Ciao a tutti! Devo fare una traduzione dal francese verso l'italiano e ho trovato questa frase:

"Un peu cachées, les cités H.L.M., un peu plus loin les zones industrielles, les zones d'activités pour les villes plus chanceuses."

Su Wikipedia ho letto che le "zone d'activités" sono quei quartieri dove si trovano uffici e imprese di vario tipo ("Elles réunissent autour d’un même objectif de croissance et dans une logique de partenariat les pouvoirs publics, les collectivités et les entreprises"). Voi come lo tradurreste? Mi è venuto in mente solo "quartieri degli uffici" ma non mi suona corretto...

Grazie in anticipo!


----------



## matoupaschat

Ciao EliMarte,
Le aree di attività aziendali, o semplicemente, le zone di attività (?)


----------



## Necsus

Ciao, Eli. 
Hai dato un'occhiata in rete?
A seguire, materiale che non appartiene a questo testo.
Lemma expand_bounds lo rs : ranges_ok lo rs -> Forall (fun v => lo <= v < U64_MAX) (expand rs).
Proof.
  revert lo. induction rs as [|r rs IH]; intros lo H; [constructor|]. destruct H as (H1 & H2 & H3). simpl.
  apply Forall_app. split.
  - apply Forall_forall. intros v Hv%elem_of_range_list. lia.
  - eapply Forall_impl; [apply (IH _ H3)|]. simpl. intros. lia.
Qed.

Lemma expand_ssorted lo rs : ranges_ok lo rs -> ssorted (expand rs).
Proof.
  revert lo. induction rs as [|r rs IH]; intros lo H; [constructor|]. destruct H as (H1 & H2 & H3). simpl.
  apply ssorted_app. split; [apply ssorted_range_list|]. split; [by eapply IH|].
  intros x y Hx%elem_of_range_list Hy. pose proof (expand_bounds _ _ H3) as Hb. rewrite Forall_forall in Hb.
  specialize (Hb y Hy). simpl in Hb. lia.
Qed.

Lemma last_end_bounds lo rs last : ranges_ok lo rs -> list.last rs = Some last ->
  lo <= start last < end_ last /\ end_ last <= U64_MAX /\ Forall (fun v => v < end_ last) (expand rs).
Proof.
  intros Hr Hl. pose proof (ranges_last lo rs last Hr Hl) as (H1 & H2 & H3). split; [done|]. split; [done|].
  apply Forall_forall. intros v (r & Hin & Hv)%list_elem_of_In%in_flat_map.
  apply list_elem_of_In in Hin. apply list_elem_of_In, elem_of_range_list in Hv.
  rewrite Forall_forall in H3. specialize (H3 r Hin). simpl in H3. lia.
Qed.

Lemma ranges_ok_snoc lo rs r : ranges_ok lo rs -> lo <= start r < end_ r -> end_ r <= U64_MAX ->
  match list.last rs with Some last => end_ last < start r | None => True end -> ranges_ok lo (rs ++ [r]).
Proof.
  revert lo. induction rs as [|r0 rs IH]; intros lo Hr H1 H2 Hl; [simpl; intuition lia|].
  destruct Hr as (H3 & H4 & H5). simpl. split; [done|]. split; [done|].
  destruct rs as [|r1 rs]; [simpl in *; intuition lia|]. rewrite list.last_cons_cons in Hl.
  destruct (list.last (r1 :: rs)) as [la|] eqn:El; [|by apply last_None in El].
  destruct (last_end_bounds _ _ _ H5 El) as (? & ? & _). apply IH; [done|lia|done|done].
Qed.

Lemma ranges_ok_init lo rs r : ranges_ok lo (rs ++ [r]) ->
  ranges_ok lo rs /\ match list.last rs with Some last => end_ last < start r | None => lo <= start r end /\ start r < end_ r.
Proof.
  revert lo. induction rs as [|r0 rs IH]; intros lo Hr; [simpl in *; intuition lia|].
  destruct Hr as (H3 & H4 & H5). destruct (IH _ H5) as (H6 & H7 & H8). split; [done|]. split; [|done].
  rewrite list.last_cons. destruct (list.last rs); [done|]. lia.
Qed.

Lemma expand_app rs1 rs2 : expand (rs1 ++ rs2) = expand rs1 ++ expand rs2.
Proof. apply flat_map_app. Qed.

(** Appending a range behind the others, fused with the last one where they
    touch. *)
Definition grow (rs : list Range) (run : Range) : list Range :=
  match list.last rs with
  | Some last => if end_ last =? start run then removelast rs ++ [start last ..< end_ run] else rs ++ [run]
  | None => rs ++ [run]
  end.

Lemma grow_ranges_ok lo rs run : ranges_ok lo rs -> lo <= start run < end_ run -> end_ run <= U64_MAX ->
  match list.last rs with Some last => end_ last <= start run | None => True end ->
  ranges_ok lo (grow rs run) /\ expand (grow rs run) = expand rs ++ range_list run /\
  (exists last, list.last (grow rs run) = Some last /\ end_ last = end_ run) /\
  exists first rest, grow rs run = first :: rest /\ start first = match rs with r :: _ => start r | [] => start run end.
Proof.
  intros Hr H1 H3 Hl. unfold grow. assert (expand [run] = range_list run) as E1 by (simpl; by rewrite app_nil_r).
  destruct (list.last rs) as [[a b]|] eqn:El.
  2: { apply last_None in El. subst rs. cbn [app]. split; [simpl; intuition lia|].
       split; [done|]. split; [by exists run|by exists run, []]. }
  cbn [start end_] in *. destruct (Z.eqb_spec b (start run)) as [E|Hne].
  - pose proof (last_split _ _ El) as Es. pose proof Hr as Hr'. rewrite Es in Hr'.
    apply ranges_ok_init in Hr' as (Hr1 & Hr2 & Hr3). cbn [start end_] in *. split; [|split; [|split]].
    + apply ranges_ok_snoc; cbn [start end_]; [done| |lia|by destruct (list.last (removelast rs))].
      destruct (list.last (removelast rs)) eqn:E2; [destruct (last_end_bounds _ _ _ Hr1 E2) as (? & _)|]; lia.
    + rewrite Es at 2. rewrite !expand_app. cbn [expand flat_map]. rewrite !app_nil_r, <- app_assoc. f_equal.
      destruct run as [c d]. cbn [start end_] in *. subst b. apply range_list_app; lia.
    + exists (a ..< end_ run). by rewrite list.last_snoc.
    + clear -Es. destruct (removelast rs) as [|r0 rs']; rewrite Es; simpl; [by eexists _, []|by eexists _, _].
  - split; [apply ranges_ok_snoc; [done|lia|done|rewrite El; simpl; lia]|].
    split; [by rewrite expand_app, E1|]. split; [exists run; by rewrite list.last_snoc|].
    destruct rs as [|r0 rs]; [done|]. by exists r0, (rs ++ [run]).
Qed.

(** ** Properties *)

(** The runs a segment reports are the maximal runs of consecutive ids in
    sequence order: expanding them gives the values back, and no run ends where
    the next one starts, for every encoding (word-wise scan of a bitmap, gaps
    between holes, packed arrays). *)
Theorem segment_runs s : wf s -> runs_pre s ->
  exists rs, runs s = Ok rs /\ expand rs = elems s /\ maximal rs /\
    (match s with Range_ _ => True | _ => Forall (fun r => start r < end_ r) rs end).
Proof. apply runs_ok. Qed.

Lemma segment_runs_witness : exists rs, runs (RangeWithHoles (10 ..< 20) (U64 [12; 13; 17])) = Ok rs /\
  expand rs = [10; 11; 14; 15; 16; 18; 19].
Proof.
  destruct (segment_runs (RangeWithHoles (10 ..< 20) (U64 [12; 13; 17]))) as (rs & ? & E & _).
  - split; [unfold range_ok; simpl; lia|]. split; [split; [repeat constructor; uok; lia|vm_compute; done]|].
    split; repeat constructor; simpl; lia.
  - split; [apply (bool_decide_unpack _); vm_compute; done|done].
  - exists rs. split; [done|]. rewrite E. vm_compute. done.
Defined.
Wiki. 
Ciao, Matou.


----------



## EliMarte

Grazie a entrambi! Avevo guardato la definizione su Wikipedia ma non sapevo come renderlo in italiano. "Aree di attività aziendali" mi suona già meglio di "quartieri degli uffici", credo che userò quello!


----------



## Necsus

Nella cittadina in cui vivo io, incuneata nel comune di Roma, esiste un'area come quella che definisci tu e viene chiamata comunemente "zona industriale", anche se non ci sono di fatto industrie, ma appunto uffici e imprese di vario tipo.


----------



## EliMarte

Anch'io avrei detto "zona industriale", a cose normali...è che nella frase si rimarca la contrapposizione proprio rispetto alla zona industriale ("un peu plus loin les zones industrielles, les zones d'activités pour les villes plus chanceuses") e per quello cercavo un'espressione diversa da "zona industriale"


----------



## Necsus

Allora alla proposta di Matou affianco "aree produttive", che ho trovato utilizzato in rete.


----------